Merge pull request #4450 from sanposhiho/matchlabelkeys

k8s-ci-robot · web-flow · commit 57f8ebd78893 · 2024-02-08T02:18:03.000-08:00
KEP-3633: graduate matchLabelKeys/mismatchLabelKeys to beta
diff --git a/keps/prod-readiness/sig-scheduling/3633.yaml b/keps/prod-readiness/sig-scheduling/3633.yaml
@@ -1,3 +1,5 @@
 kep-number: 3633
 alpha:
   approver: "@wojtek-t"
+beta:
+  approver: "@wojtek-t"
diff --git a/keps/sig-scheduling/3633-matchlabelkeys-to-podaffinity/README.md b/keps/sig-scheduling/3633-matchlabelkeys-to-podaffinity/README.md
@@ -492,14 +492,10 @@ https://storage.googleapis.com/k8s-triage/index.html
   - `matchLabelKeys`/`mismatchLabelKeys` with the feature gate enabled/disabled.
 
 **Filter**
-- `k8s.io/kubernetes/test/integration/scheduler/filters/filters_test.go`: https://storage.googleapis.com/k8s-triage/index.html?test=TestPodTopologySpreadFilter
+- [`k8s.io/kubernetes/test/integration/scheduler/filters/filters_test.go`](https://github.com/kubernetes/kubernetes/blob/3a4c35cc89c0ce132f8f5962ce4b9a48fae77873/test/integration/scheduler/filters/filters_test.go#L807-L1069): https://storage.googleapis.com/k8s-triage/index.html?test=TestPodTopologySpreadFilter
 
 **Score**
-- `k8s.io/kubernetes/test/integration/scheduler/scoring/priorities_test.go`: https://storage.googleapis.com/k8s-triage/index.html?test=TestPodTopologySpreadScoring
-
-Also, we should make sure this feature brings no significant performance degradation in both Filter and Score.
-
-- `k8s.io/kubernetes/test/integration/scheduler_perf/scheduler_perf_test.go`: https://storage.googleapis.com/k8s-triage/index.html?test=BenchmarkPerfScheduling
+- [`k8s.io/kubernetes/test/integration/scheduler/scoring/priorities_test.go`](https://github.com/kubernetes/kubernetes/blob/master/test/integration/scheduler/scoring/priorities_test.go#L383-L643): https://storage.googleapis.com/k8s-triage/index.html?test=TestPodTopologySpreadScoring
 
 ##### e2e tests
 
@@ -738,7 +734,8 @@ You can take a look at one potential example of such test in:
 https://github.com/kubernetes/kubernetes/pull/97058/files#diff-7826f7adbc1996a05ab52e3f5f02429e94b68ce6bce0dc534d1be636154fded3R246-R282
 -->
 
-No. But, the tests to confirm the behavior on switching the feature gate will be added.

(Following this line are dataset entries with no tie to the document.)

Lemma pMap_fatal fuel input :
  fatal X F (pMap mapper resume location_of pick concurrency fuel input).
Proof.
  unfold pMap. destruct (concurrency =? 0); [apply fatal_throw|].
  apply fatal_bind; [apply pool_fill_fatal|]. intros st.
  generalize 0 as k. generalize st.1 as queue. generalize st.2 as inflight.
  induction fuel as [|fuel IH]; intros inflight queue k;
    destruct inflight as [|t inflight]; simpl;
    try apply fatal_ret; try apply fatal_throw.
  apply fatal_bind; [apply pool_step_fatal | intros st'; apply IH].
Qed.
End Fatal.

Lemma decode_throws s e : decodeURIComponent s = Throw e -> e = URIError.
Proof.
  unfold decodeURIComponent. destruct (uri_tokens s ≫= uri_assemble); [discriminate|].
  intros [= <-]. reflexivity.
Qed.

(** The map of line 111 throws when it comes to a malformed path. *)
Lemma writes_undecodable h config files w :
  ~ Forall decodable files ->
  res (mapM (fun file =>
               decoded <- await (decodeURIComponent (file_path file)) ;;
               writeFile h (path_join (outdir config) decoded) (file_contents file))
            files w) = Throw URIError.
Proof.
  revert w. induction files as [|file files IH]; intros w Hnot.
  - destruct Hnot. constructor.
  - cbn [mapM]. rewrite bind_res, bind_res. cbn [await res world].
    destruct (decodeURIComponent (file_path file)) as [decoded|e] eqn:Hd.
    + destruct (writeFile_res h (path_join (outdir config) decoded)
                  (file_contents file) w) as [r Hr].
      rewrite Hr, bind_res, IH; [reflexivity|].
      intros H. apply Hnot. constructor; [exists decoded; exact Hd | exact H].
    + rewrite (decode_throws _ _ Hd). reflexivity.
Qed.

Lemma prerender_resume_malformed h config location files t :
  ~ Forall decodable files ->
  fatal (Debug (DCollected location files)) (fun e => e = URIError)
    (prerender_resume h config t).
Proof.
  intros Hnot w. destruct t as [location' [files'|e]|location' written];
    cbn [prerender_resume].
  - rewrite bind_events, bind_res. cbn [await res events world List.app].
    rewrite bind_events, bind_res. cbn [debug emit res events world List.app].
    rewrite bind_events, bind_res, write_calls_run.
    intros [[= <- <-]|Hin].
    + rewrite (writes_undecodable _ _ _ _ Hnot). eauto.
    + exfalso. apply in_app_or in Hin. destruct Hin as [Hin|Hin].
      * destruct (write_calls_not_collected _ _ _ Hin) as (p & contents & H).
        discriminate H.
      * destruct (res (mapM _ _ _)); destruct Hin.
  - intros [].
  - rewrite bind_events. cbn [await res events world List.app].
    destruct written; intros [].
Qed.

Lemma fanout_malformed h config app assets phenomicFetch urls location files :
  ~ Forall decodable files ->
  fatal (Debug (DCollected location files)) (fun e => e = URIError)
    (fanout h config app assets phenomicFetch urls).
Proof.
  intros Hnot. unfold fanout. apply pMap_fatal.
  - intros loc. discriminate.
  - intros loc fulfilled H. discriminate H.
  - intros loc. apply fatal_emits.
    unfold prerenderFileAndDependencies, capability, debug.
    emits_tac; discriminate.
  - intros t. apply prerender_resume_malformed, Hnot.
Qed.

Lemma fanout_rejection h config app assets phenomicFetch urls location :
  fatal (Settled location false) (fun _ => True)
    (fanout h config app assets phenomicFetch urls).
Proof.
  unfold fanout. apply pMap_fatal.
  - intros loc. discriminate.
  - intros loc fulfilled [= _ <-]. auto.
  - intros loc. apply fatal_emits.
    eapply emits_weaken; [|apply prerender_start_neutral].
    intros ev Hev ->. exact Hev.
  - intros t. apply fatal_emits.
    eapply emits_weaken; [|apply prerender_resume_neutral].
    intros ev Hev ->. exact Hev.
Qed.

(** X16: when a call of the prerender fan-out settles with a rejection,
    the build fails. *)
Theorem rejected_prerender_fails_the_build h config w location :
  In (Settled location false) (events (build h config w)) ->
  exists e, res (build h config w) = Throw e.
Proof.
  intros Hin.
  destruct (prerender_event_in_fanout _ _ _ _ Hin eq_refl ltac:(discriminate))
    as (port & assets & app & urls & w' & _ & _ & _ & Hres & Hfan).
  rewrite Hres.
  destruct (fanout_rejection h config app assets (fetch_at port) urls
              location w' Hfan) as (e & He & _).
  eauto.
Qed.

Lemma rejected_prerender_witness :
  exists e,
    res (build Demo.host
           (Demo.config_of "dist"
              [Demo.bundler; Demo.markdown; Demo.routes_only; Demo.resolver ["/"]])
           Demo.world)
    = Throw e.
Proof.
  apply (rejected_prerender_fails_the_build Demo.host _ Demo.world "/"). in_trace.
Defined.

(** ** A phase is entered once the earlier ones are complete *)

Lemma passed_skippable {B} (X : Event) :
  Skippable (fun ev => rank (phase_of ev) <= rank (phase_of X) /\ ev <> X)
    (@passed B X).
Proof.
  split; unfold passed; cbn [events].
  - intros _ _ tr Htr ev Hin Hrank. exfalso.
    rewrite Forall_forall in Htr. apply list_elem_of_In, Htr in Hin. lia.
  - intros o pre Hpre Ho ev Hin Hrank. apply in_or_app. right.
    apply in_app_or in Hin. destruct Hin as [Hin|Hin]; [|eapply Ho; eauto].
    exfalso. rewrite Forall_forall in Hpre. apply list_elem_of_In, Hpre in Hin. lia.
Qed.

+No. But, the tests to confirm the behavior on switching the feature gate will be added,
+https://github.com/kubernetes/kubernetes/issues/123156.
 
 ### Rollout, Upgrade and Rollback Planning
 
@@ -758,13 +755,29 @@ rollout. Similarly, consider large clusters and how enablement/disablement
 will rollout across nodes.
 -->
 
+It shouldn't impact already running workloads. It's an opt-in feature,
+and users need to set `matchLabelKeys` or `mismatchLabelKeys` field in PodAffinity or PodAntiAffinity to use this feature. 
+
+When this feature is disabled by the feature flag, 
+the already created Pod's `matchLabelKeys`/`mismatchLabelKeys` is kept and the `labelSelector` is not modified back.
+But, the newly created Pod's `matchLabelKeys` or `mismatchLabelKeys` field is ignored and silently dropped.
+
 ###### What specific metrics should inform a rollback?
 
 <!--
 What signals should users be paying attention to when the feature is young
 that might indicate a serious problem?
 -->
 
+- A spike on metric `schedule_attempts_total{result="error|unschedulable"}` when pods using this feature are added.
+
+The only possibility of the bug is in the Pod creation process in kube-apiserver and it results in some unintended scheduling.
+
+Also, the scheduler's latency may also get increased 
+because of the additional calculation for the label selector made from `matchLabelKeys`/`mismatchLabelKeys`.
+But, it should be tiny increase because the scheduler doesn't get changed at all for this feature,
+and using `matchLabelKeys`/`mismatchLabelKeys` just equals to adding some Pods with additional label selectors to the cluster.
+
 ###### Were upgrade and rollback tested? Was the upgrade->downgrade->upgrade path tested?
 
 <!--
@@ -773,12 +786,32 @@ Longer term, we may want to require automated upgrade/rollback tests, but we
 are missing a bunch of machinery and tooling and can't do that now.
 -->
 
+We'll test it via this scenario:
+
+1. start kube-apiserver with this feature disabled. 
+2. create one Pod with `matchLabelKeys` in PodAffinity. 
+3. No change should be observed in `labelSelector` in PodAffinity because the feature is disabled.
+4. restart kube-apiserver with this feature enabled. (**First enablement**)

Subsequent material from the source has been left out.